Agents of the National Security Agency (NSA) must either be desperate to find new porn or to blackmail dissidents. Thanks to that wonderful man, Edward Snowden, we have learned that the NSA has been peeping on the porn habits of political dissidents for the expressed purpose of assassinating their characters:

WASHINGTON — The National Security Agency has been gathering records of online sexual activity and evidence of visits to pornographic websites as part of a proposed plan to harm the reputations of those whom the agency believes are radicalizing others through incendiary speeches, according to a top-secret NSA document. The document, provided by NSA whistleblower Edward Snowden, identifies six targets, all Muslims, as “exemplars” of how “personal vulnerabilities” can be learned through electronic surveillance, and then exploited to undermine a target’s credibility, reputation and authority.

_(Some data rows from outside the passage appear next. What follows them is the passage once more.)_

(** The outcome of [tool.execute], an exception turned into an error. *)
Definition as_result (r : result ToolResult) : ToolResult :=
  match r with Ok r => r | Err e => error_result (exn_type e ++ u ": " ++ exn_msg e) end.

Definition opt_json (e : option pystr) : json := match e with Some s => JStr s | None => JNull end.

(** The call itself, once it has been let through. *)
Definition perform_call (id : json) (tool : Tool) (name : pystr) (arguments : jdict) (s : MCPServer) (w : W)
    : result JsonRpcMessage * MCPServer * W :=
  let (raw, w1) := tool_execute tool arguments w in
  let r := redact_result (as_result raw) in
  let (s2, w2) := audit (fun i now => log_tool_result i now name (is_error r) (output r) (opt_json (error r))) s w1 in
  (make_response id (text_result (_result_text r) (is_error r)) None, s2, w2).

Definition deny_call (id : json) (name : pystr) (arguments : jdict) (why : pystr) (s : MCPServer) (w : W)
    : result JsonRpcMessage * MCPServer * W :=
  let (s2, w2) := audit (fun i now => log_permission_denied i now name arguments why) s w in
  (_tool_error_result id why, s2, w2).

Definition gated_call (id : json) (tool : Tool) (name : pystr) (arguments : jdict) (s : MCPServer) (w : W)
    : result JsonRpcMessage * MCPServer * W :=
  match check name arguments with
  | Err e => (Err e, s, w)
  | Ok decision =>
    let (s1, w1) := audit (fun i now => log_tool_call i now name arguments (allowed decision) (reason decision)
                                          (requires_confirmation decision)) s w in
    if negb (allowed decision) then deny_call id name arguments (u "Permission denied: " ++ reason decision) s1 w1
    else if requires_confirmation decision
    then deny_call id name arguments
           (u "requires manual confirmation, not yet supported in automated mode (" ++ reason decision ++ u ")") s1 w1
    else perform_call id tool name arguments s1 w1
  end.

Definition _on_tools_call (id params : json) (s : MCPServer) (w : W) : result JsonRpcMessage * MCPServer * W :=
  match _require_ready id s with
  | Some not_ready => (not_ready, s, w)
  | None =>
    match dict_get (u "name") (as_params params), dict_get (u "arguments") (as_params params) with
    | Some (JStr name), Some (JObj arguments) =>
      match dict_get name (_tools s) with
      | None => (make_error id INVALID_PARAMS (u "Unknown tool: " ++ py_repr (JStr name)) JNull, s, w)
      | Some tool => gated_call id tool name arguments s w
      end
    | _, _ => (make_error id INVALID_PARAMS
                 (u "tools/call params must contain str 'name' and object 'arguments'") JNull, s, w)
    end
  end.

Definition handle_request (id : json) (method : pystr) (params : json) (s : MCPServer) (w : W)
    : result JsonRpcMessage * MCPServer * W :=
  if bool_decide (method = u "initialize") then let (r, s') := _on_initialize id params s in (r, s', w)
  else if bool_decide (method = u "ping") then (_on_ping id, s, w)
  else if bool_decide (method = u "tools/list") then (_on_tools_list id s, s, w)
  else if bool_decide (method = u "tools/call") then _on_tools_call id params s w
  else (make_error id METHOD_NOT_FOUND (u "Method not found: " ++ py_repr (JStr method)) JNull, s, w).

Definition handle_message (m : JsonRpcMessage) (s : MCPServer) (w : W) : result (option JsonRpcMessage) * MCPServer * W :=
  match m with
  | JsonRpcNotification method _ => (Ok None, _handle_notification method s, w)
  | JsonRpcResponse _ _ _ => (Ok None, s, w)
  | JsonRpcRequest id method params =>
    let '(r, s', w') := handle_request id method params s w in (rmap Some r, s', w')
  end.
End Server.

(** ** Transports *)

Class Transport (T : Type) := {
  send : JsonRpcMessage -> T -> result unit * T;
  receive : option pyfloat -> T -> result JsonRpcMessage * T;
}.

(** [StdioTransport]: what its reader thread will put on the queue - lines, and
    for a receiver that waits with a deadline the moments a deadline passes
    first ([None]) - then the end of the stream; what was written; and whether
    the pipe still takes writes. *)
Record StdioTransport := { arrivals : list (option pystr); written : pystr; writable : bool; closed : bool }.

Section Stdio.
Context `{PyRuntime}.
Variable decode_error : pystr -> pystr.
(** The texts of the errors, which name the state of the process. *)
Variables death_detail write_detail late_detail : pystr.

Definition stdio_send (m : JsonRpcMessage) (t : StdioTransport) : result unit * StdioTransport :=
  if closed t then (Err (transport_error (u "send() on a closed StdioTransport")), t)
  else if writable t
  then (Ok tt, {| arrivals := arrivals t; written := written t ++ encode m; writable := true; closed := false |})
  else (Err (transport_error write_detail), t).

Fixpoint next_item (timeout : bool) (items : list (option pystr)) : option (option pystr) * list (option pystr) :=
  match items with
  | [] => (None, [])
  | Some line :: rest => (Some (Some line), rest)
  | None :: rest => if timeout then (Some None, rest) else next_item timeout rest
  end.

Definition stdio_receive (timeout : option pyfloat) (t : StdioTransport) : result JsonRpcMessage * StdioTransport :=
  let (item, rest) := next_item (match timeout with Some _ => true | None => false end) (arrivals t) in
  (match item with
   | None => Err (transport_error death_detail)
   | Some None => Err (mcp_timeout_error late_detail)
   | Some (Some line) => decode decode_error line
   end, {| arrivals := rest; written := written t; writable := writable t; closed := closed t |}).

Definition StdioTransport_instance : Transport StdioTransport := {| send := stdio_send; receive := stdio_receive |}.
End Stdio.

(** ** Serving *)

Section Serve.
Context `{PyRuntime} `{SecretPatterns} `{PermissionPolicy} {W : Type} `{ToolWorld W} {T : Type} `{Transport T}.

(** [serve_forever] of at most [fuel] messages; [None] is a loop still running. *)
Fixpoint serve_forever (fuel : nat) (s : MCPServer) (w : W) (t : T) : option (result unit * MCPServer * W * T) :=
  match fuel with
  | O => None
  | S fuel =>
    let (got, t1) := receive None t in
    match got with
    | Err e =>
      if is_transport_error e then Some (Ok tt, s, w, t1)
      else if bool_decide (exn_type e = u "MCPProtocolError") then
        match make_error JNull PARSE_ERROR (exn_msg e) JNull with
        | Err e' => Some (Err e', s, w, t1)
        | Ok reply =>
          let (sent, t2) := send reply t1 in
          match sent with
          | Ok _ => serve_forever fuel s w t2
          | Err e' => Some (if is_transport_error e' then Ok tt else Err e', s, w, t2)
          end
        end
      else Some (Err e, s, w, t1)
    | Ok m =>
      let '(response, s2, w2) := handle_message m s w in
      match response with
      | Err e => Some (Err e, s2, w2, t1)
      | Ok None => serve_forever fuel s2 w2 t1
      | Ok (Some reply) =>
        let (sent, t2) := send reply t1 in
        match sent with
        | Ok _ => serve_forever fuel s2 w2 t2
        | Err e' => Some (if is_transport_error e' then Ok tt else Err e', s2, w2, t2)
        end
      end
    end
  end.
End Serve.

(** ** The specification of a session *)

(** The handshake automaton. *)
Definition step_state (st : ServerState) (m : JsonRpcMessage) : ServerState :=
  match m with
  | JsonRpcRequest _ method params =>
    if bool_decide (method = u "initialize") && is_str (dict_get (u "protocolVersion") (as_params params))
    then AWAITING_INITIALIZED_NOTIFICATION else st
  | JsonRpcNotification method _ =>
    if bool_decide (method = u "notifications/initialized") && bool_decide (st = AWAITING_INITIALIZED_NOTIFICATION)
    then READY else st
  | JsonRpcResponse _ _ _ => st
  end.

(** A well-formed call of a served tool. *)
Definition called (tools : list (pystr * Tool)) (m : JsonRpcMessage) : option (pystr * jdict) :=
  match m with
  | JsonRpcRequest _ method params =>
    if bool_decide (method = u "tools/call") then
      match dict_get (u "name") (as_params params), dict_get (u "arguments") (as_params params) with
      | Some (JStr name), Some (JObj arguments) => if dict_has name tools then Some (name, arguments) else None
      | _, _ => None
      end
    else None
  | _ => None
  end.

(** What the policy lets through without a confirmation. *)
Definition permitted `{PermissionPolicy} (name : pystr) (arguments : jdict) : bool :=
  match check name arguments with Ok d => allowed d && negb (requires_confirmation d) | Err _ => false end.

Section Spec.
Context `{PermissionPolicy}.

(** The calls a session executes, and the events its audit log names. *)
Fixpoint session_calls (tools : list (pystr * Tool)) (st : ServerState) (ms : list JsonRpcMessage) : list (pystr * jdict) :=
  match ms with
  | [] => []
  | m :: ms =>
    match called tools m with
    | Some (name, arguments) => if bool_decide (st = READY) && permitted name arguments then [(name, arguments)] else []
    | None => []
    end ++ session_calls tools (step_state st m) ms
  end.

Fixpoint session_trail (tools : list (pystr * Tool)) (st : ServerState) (ms : list JsonRpcMessage) : list (pystr * pystr) :=
  match ms with
  | [] => []
  | m :: ms =>
    match called tools m with
    | Some (name, arguments) =>
      if bool_decide (st = READY)
      then [(u "tool_call", name);
            (if permitted name arguments then u "tool_result" else u "permission_denied", name)] else []
    | None => []
    end ++ session_trail tools (step_state st m) ms
  end.
End Spec.

Definition text_of (j : option json) : pystr := match j with Some (JStr s) => s | _ => [] end.

Definition trail (s : MCPServer) : list (pystr * pystr) :=
  map (fun e => (text_of (dict_get (u "event") e), text_of (dict_get (u "tool_name") e))) (audit_entries s).

(** The answer a message gets: a request one response with its id, others none. *)
Definition answers (m : JsonRpcMessage) (r : option JsonRpcMessage) : Prop :=
  match m with
  | JsonRpcRequest id _ _ => exists value err, r = Some (JsonRpcResponse id value err)
  | _ => r = None
  end.

(** An observable world: the calls that were executed in it. *)
Class ObservedWorld (W : Type) `{ToolWorld W} := {
  executed : W -> list (pystr * jdict);
  executed_execute : forall tool arguments w,
    executed (tool_execute tool arguments w).2 = executed w ++ [(t_name tool, arguments)];
  executed_uuid : forall w, executed (uuid_hex w).2 = executed w;
  executed_now : forall w, executed (utc_now w).2 = executed w;
}.

Section Session.
Context `{PyRuntime, SecretPatterns, PermissionPolicy} {W : Type} `{TW : ToolWorld W} {OW : ObservedWorld W}.
Hypothesis policy_total : forall name arguments, is_ok (check name arguments) = true.

Definition well_named (s : MCPServer) : Prop := Forall (fun kv => t_name kv.2 = kv.1) (_tools s).

(** How one handled message changes the server and the world. *)
Record handled (m : JsonRpcMessage) (s : MCPServer) (w : W) (r : result (option JsonRpcMessage)) (s' : MCPServer) (w' : W) : Prop := {
  h_tools : _tools s' = _tools s;
  h_state : _state s' = step_state (_state s) m;
  h_executed : executed w' = executed w ++ session_calls (_tools s) (_state s) [m];
  h_trail : trail s' = trail s ++ session_trail (_tools s) (_state s) [m];
  h_answer : exists o, r = Ok o /\ answers m o;
}.

Lemma audit_executed mk s (w : W) : executed (audit mk s w).2 = executed w.
Proof.
  unfold audit. pose proof (executed_now w). destruct (utc_now w) as [now w1]. pose proof (executed_uuid w1).
  destruct (uuid_hex w1) as [id w2]. simpl in *. congruence.
Qed.

Lemma audit_server event name mk s (w : W) :
  (forall id now, exists fields, mk id now = [(u "id", JStr id); (u "timestamp", JStr now); (u "event", JStr event); (u "tool_name", JStr name)] ++ fields) ->
  let s' := (audit mk s w).1 in
  _tools s' = _tools s /\ _state s' = _state s /\ trail s' = trail s ++ [(event, name)].
Proof.
  intros Hmk. unfold audit. destruct (utc_now w) as [now w1]. destruct (uuid_hex w1) as [id w2]. cbn [fst].
  split; [done|]. split; [done|]. unfold trail, set_entries, _record. cbn [audit_entries]. rewrite map_app. f_equal.
  destruct (Hmk id now) as [fields ->]. reflexivity.
Qed.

The NSA document, dated Oct. 3, 2012, repeatedly refers to the power of charges of hypocrisy to undermine such a messenger. “A previous SIGINT” — or signals intelligence, the interception of communications — “assessment report on radicalization indicated that radicalizers appear to be particularly vulnerable in the area of authority when their private and public behaviors are not consistent,” the document argues.

This strategy may be effective against religious activists but most of the political dissidents I know are very comfortable with their sexuality and kinks. In fact they’re usually very open about what they’re into, which renders this strategy irrelevant. Still, it’s getting downright comical to see how desperate the state is to maintain its power. Next the NSA is probably going to release a report that claims all political dissidents are rabid consumers of child pornography hoping to discredit them. Fortunately, thanks to Mr. Snowden, we’ll known to call bullshit on any such report.